La mujer alzó la cabeza para mirarle con sorpresa. No acababa de entender. Pero al fin volvió a hundirla en plan yonqui, mientras susurraba:
– Era un chico muy bien educado.
– Lo supongo.
– Al principio no hubo más que simpatía. Tuve un pequeño lío con él.
– Y te ofreció droga.
– No lo hizo por dinero… Te juro que no. Pero me acostumbré en seguida. Fue como encontrarme con algo que ya llevaba en el fondo de mis entrañas.
– Y a partir de entonces sí que empezaste a gastar dinero.
– Sí.
– Háblame de ese tipo.
– ¿Del de Madrid?… Era de buena familia. Él me dijo que vivía en… en…
– En uno de los lugares más elegantes, en la parte alta de la calle de Serrano. Pero eso es sólo una media verdad. No vive allí -aclaró Méndez-, aunque supongo que esa casa tan noble es un punto de referencia, un lugar donde, incluso, debió de tener reuniones en otro tiempo. Y encima queda muy bien decir que vives en un sitio así. Te transformas en un señor.
– Él era un señor. Yo habré sido una estudiante ful, pero me he paseado por bastantes universidades y algo he aprendido. Por ejemplo, a notar quién sabe y quién no sabe. El sabía mucha contabilidad, mucha informática y mucho de eso que llaman Derecho Financiero.
– Demasiada preparación para acabar vendiendo drogas en la calle.
– No las vendía. Te he dicho que no había dinero de por medio. Simplemente, él tenía droga de altísima calidad y de vez en cuando la regalaba a sus amigos para que se colocasen. Y a sus amigas, claro.
– ¿Para qué?
– Para que follasen bien.
– Felicidades.
– ¿Pero qué te has creído? ¿Hasta cuándo va a durar esto? ¿Aún no sabes cuál es tu obligación? ¡Tu obligación consiste en descolgar el teléfono y llamar a la policía, hijo de puta!
– A mí la policía me la repampinfla, aunque la acabaré llamando. Y esto durará hasta que a mí me pase por el capullo, aunque el capullo ya no me lo encuentro, y siempre digo que está en el museo de Cera. Vamos a ver lo que me estabas diciendo. Me estabas diciendo que ese tío era algo así como un experto financiero. ¿Podía ser, por tanto, un experto en el blanqueo de capitales?
Elena le miró, desconcertada.
Volvió la cabeza, divisó otra vez a Olga Tavares, lanzó un gemido y acabó centrando sus ojos angustiados en Méndez.
– Nunca se me ocurrió pensar en eso -musitó.
– ¿Pero podía serlo?
– Ya que lo dices, pues… Pues sí, podría serlo.
– ¿Te dio la sensación de que trabajaba como miembro de un grupo organizado? Supongo que me entiendes.

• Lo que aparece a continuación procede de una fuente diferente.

(* ===== verification/Kex.v ===== *)
(** * Key exchange: [src/kex/kex.cpp]

    Algorithm negotiation, the messages of the Curve25519 exchange, the exchange
    hash, the host key signature and the derivation of the transport keys.  A
    C++ array is a vector with the array's length; that the crypto library fills
    an array is [CryptoSizes]. *)

From S2P Require Import Prelude Encoding Crypto.

(** ** Data *)

(** [struct KexInit] *)
Record KexInit := {
  raw_payload : bytes;
  cookie : bytes;
  kex_algorithms : bytes;
  host_key_algorithms : bytes;
  encryption_cs_algorithms : bytes;
  encryption_sc_algorithms : bytes;
  mac_cs_algorithms : bytes;
  mac_sc_algorithms : bytes;
  compression_cs_algorithms : bytes;
  compression_sc_algorithms : bytes;
  languages_cs : bytes;
  languages_sc : bytes;
  first_kex_packet_follows : bool;
}.

(** [struct NegotiatedAlgorithms] *)
Record NegotiatedAlgorithms := {
  kex_algorithm : bytes;
  host_key_algorithm : bytes;
  encryption_cs_algorithm : bytes;
  encryption_sc_algorithm : bytes;
  mac_cs_algorithm : bytes;
  mac_sc_algorithm : bytes;
  compression_cs_algorithm : bytes;
  compression_sc_algorithm : bytes;
}.

(** [struct Curve25519State] *)
Record Curve25519State := {
  client_private_key : bytes;
  client_public_key : bytes;
  shared_secret : bytes;
}.

(** [struct EcdhReply] *)
Record EcdhReply := {
  server_host_key : bytes;
  server_public_key : bytes;
  signature : bytes;
}.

– Te entiendo. Sí, tuve la sensación de que formaba parte de un grupo, porque usaba el ordenador para dar o recibir órdenes de venta de valores.
– ¿Viajaba mucho?
– Sí, pero ¿qué tiene eso que ver?
– Por tanto, ¿las órdenes de colocación de capitales podían ser ejecutadas en diversos países?
– ¡Y a mí qué me cuentas! A mí nunca me ha sobrado un franco.

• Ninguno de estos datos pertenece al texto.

(* ===== verification/KnownHosts.v ===== *)
(** * The known-hosts file: [src/known_hosts/known_hosts.cpp]

    The file system is a map from paths to contents, with an oracle for each
    way an access can fail.  [KnownHosts] is its path.  The second half gives
    the abstract view of the file, a list of trusted entries, and relates
    [check] and [add] to it. *)

From S2P Require Import Prelude Crypto.

(** ** The file system *)

(** [exists_fails], [open_fails], [mkdir_fails] and [append_fails] are the calls
    that the system refuses for a path.  [read_stops p = Some n] is a read error
    after [n] bytes.  [write_stops p = Some (n, seen)]: only [n] bytes of what is
    written reach the file, and [seen] tells whether the stream notices before it
    is closed (its destructor flushes the buffer and ignores errors). *)
Record Disk := {
  files : gmap bytes bytes;
  exists_fails : bytes -> bool;
  open_fails : bytes -> bool;
  mkdir_fails : bytes -> bool;
  append_fails : bytes -> bool;
  read_stops : bytes -> option nat;
  write_stops : bytes -> option (nat * bool);
}.

Definition with_files (f : gmap bytes bytes) (d : Disk) : Disk :=
  {| files := f; exists_fails := exists_fails d; open_fails := open_fails d;
     mkdir_fails := mkdir_fails d; append_fails := append_fails d;
     read_stops := read_stops d; write_stops := write_stops d |}.

(** The lines of a stream that goes bad at the end of [s]: the last one counts
    only when its newline was read. *)
Fixpoint whole_lines_from (line s : bytes) : list bytes :=
  match s with
  | [] => []
  | b :: s => if decide (b = x0a) then line :: whole_lines_from [] s
              else whole_lines_from (line ++ [b]) s
  end.

(** What the loop [while (std::getline(file, line))] sees of a file, and
    [file.bad()] after it. *)
Definition file_lines (path : bytes) (d : Disk) : list bytes * bool :=
  let content := default [] (files d !! path) in
  match read_stops d path with
  | Some n => (whole_lines_from [] (take n content), true)
  | None => (getlines x0a content, false)
  end.

(** [std::filesystem::path::parent_path]: what precedes the last slash, without
    trailing slashes, except for the root. *)
Fixpoint strip_slashes (reversed : bytes) : bytes :=
  match reversed with
  | [] | [_] => reversed
  | b :: s => if decide (b = x2f) then strip_slashes s else reversed
  end.

Fixpoint drop_filename (reversed : bytes) : bytes :=
  match reversed with
  | [] => []
  | b :: s => if decide (b = x2f) then reversed else drop_filename s
  end.

Definition parent_path (path : bytes) : bytes := rev (strip_slashes (drop_filename (rev path))).

(** ** [namespace] of the file, and [class KnownHosts] *)

(** [enum class HostKeyStatus] *)
Inductive HostKeyStatus : Type := Unknown | Match | Changed.

#[global] Instance HostKeyStatus_eq_dec : EqDecision HostKeyStatus.
Proof. solve_decision. Defined.

Section known_hosts.
Context {C : Crypto}.

Definition encode_base64 (data : bytes) : res bytes :=
  if size data =? 0 then mthrow "Cannot encode an empty host key"%string else
  match sodium_bin2base64 true data with
  | None => mthrow "Failed to encode host key"%string
  | Some encoded => mret encoded
  end.

(** The loop of [check]: the status at which it returns, or [None] when the
    lines end. *)
Fixpoint check_lines (hostname algorithm encoded_key : bytes) (lines : list bytes)
    : res (option HostKeyStatus) :=
  match lines with
  | [] => mret None
  | line :: lines =>
      if size line =? 0 then check_lines hostname algorithm encoded_key lines else
      match words line with
      | saved_hostname :: saved_algorithm :: saved_key :: _ =>
          if negb (beq saved_hostname hostname)
          then check_lines hostname algorithm encoded_key lines else
          if beq saved_algorithm algorithm && beq saved_key encoded_key
          then mret (Some Match) else mret (Some Changed)
      | _ => mthrow "Malformed known-hosts entry"%string
      end
  end.

Definition check (file_path hostname algorithm host_key : bytes) (d : Disk) : res HostKeyStatus :=
  encoded_key ← encode_base64 host_key;
  if exists_fails d file_path then mthrow "filesystem error: status"%string else
  match files d !! file_path with
  | None => mret Unknown
  | Some _ =>
      if open_fails d file_path then mthrow "Failed to open known-hosts file"%string else
      let '(lines, bad) := file_lines file_path d in
      found ← check_lines hostname algorithm encoded_key lines;
      match found with
      | Some status => mret status
      | None =>
          if bad : bool then mthrow "Failed while reading known-hosts file"%string else mret Unknown
      end
  end.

– ¿El hecho de que tuviera, por ejemplo, coca de gran calidad, significa que alguien se la regalaba como atención personal? Es decir, ¿podría tener, aunque fuera de refilón, contacto con algún traficante?
– ¡Qué coño me importa! -gritó Elena, exasperada-. Yo no pregunto a la gente de dónde saca la coca. Ni le pregunto por dónde esnifa: si esnifa por la boca, por la nariz o si esnifa por el culo.
Las facciones de Méndez no se alteraron para nada al preguntar:
– ¿Mencionó alguna vez, aunque fuera de pasada, el nombre de un banquero llamado Gomara?
Elena le miró, desconcertada. Estaba tan asustada que dio la sensación de que era absolutamente sincera.
– Nunca le oí nombrar -contestó.
– Tienes razón. En esta profesión de hijos de puta, tienes que ser al menos un hijoputa discreto. ¿Para qué ibas a Barcelona?
– Te lo he dicho: Lola me lo pedía de vez en cuando. Y en ocasiones lo hacía por gusto; Barcelona es ahora una ciudad muy hermosa, y encima tiene buenas comunicaciones con París.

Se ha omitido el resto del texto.